Tubules were subjected to either normoxic incubation or to 67.5(Rabbit, Panels A, C, and D) or 30 min. hypoxia (Mouse, panels, B, E, and F) followed by 60 min reoxygenation then measurement of energization using safranin O uptake with either succinate (S) glutamate+malate (GM), α-ketoglutarate+malate (AM) or α-ketoglutarate+malate+glutamate. Succinate was also studied with addition of either glutamate (SG), rotenone (1 µM, SR) or both glutamate and rotenone (SGR). Measurements were made initially without delipidated albumin (dBSA) followed by its addition (0.5 mg/ml) at the vertical marks in the tracings.
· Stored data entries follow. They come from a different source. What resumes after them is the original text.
(** X4: When the API call raises an [ApiException], the handler of [list_pods]
    fails on the unbound name [logging] before it can re-raise. *)
Lemma list_pods_api_failure gw core_v1 namespace label_selector t e :
  gw_list_namespaced_pod gw t namespace
    (if truthy label_selector then label_selector else None) = Raise e ->
  is_ApiException e = true ->
  fst (list_pods gw core_v1 namespace label_selector t)
  = Raise (mkExn NameError "name 'logging' is not defined").
Proof.
  intros H He. unfold list_pods, bind, try_except, ask.
  destruct (truthy label_selector); rewrite H, He; reflexivity.
Qed.

(** C10: when the API call answers with a pod list, [list_pods] returns the
    pods' names in the order of that list, unsorted and unfiltered, after one
    list request (with the label selector when one is given); an empty pod
    list gives the empty list, not an error. *)
Theorem list_pods_keeps_api_order gw core_v1 namespace label_selector t ret_ :
  gw_list_namespaced_pod gw t namespace
    (if truthy label_selector then label_selector else None) = Normal ret_ ->
  list_pods gw core_v1 namespace label_selector t
  = (Normal (map (fun pod => meta_name (pod_metadata pod)) (items ret_)),
     t ++ [EvListNamespacedPod namespace true
             (if truthy label_selector then label_selector else None)])
  /\ (items ret_ = [] ->
      fst (list_pods gw core_v1 namespace label_selector t) = Normal []).
Proof.
  intros H. pose proof (list_pods_answer gw core_v1 namespace label_selector t H) as E.
  split; [exact E|].
  intros Hnil. rewrite E, Hnil. reflexivity.
Qed.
Group averages±SEM for N = 5 for both rabbit and mouse are summarized in panels A and B. Typical tracings are shown in panels C–F. Statistics shown in panels A and B indicate values significantly different from the corresponding S group for the succinate studies or AM group for the complex I substrate studies at either *P<0.05, #P<0.01, or +P<0.001. Other statistical analysis indicated that all H/R conditions were significantly different (P<0.01) from the corresponding normoxic conditions except for the rabbit SG, SR and SGR groups with dBSA, which completely recovered. dBSA significantly increased energization (P<0.01) in all rabbit studies except for the normoxic succinate groups. In the mouse tubules, dBSA significantly improved energization of normoxic tubules with AM (P<0.05) and in all hypoxic groups (P<0.01) except for SR and SGR. In both normoxic and hypoxic rabbit tubules, energization with complex I substrates was poorer than with succinate (P<0.05) except for normoxic tubules in the presence of dBSA. In normoxic mouse tubules, complex I supported energization did not differ from succinate, but after H/R complex I rates energization was better than with succinate alone irrespective of the presence of dBSA (P<0.05). Relative to the other succinate conditions, complex I energization was either weaker (P<0.01 relative to SR and SGR without dBSA) or unchanged.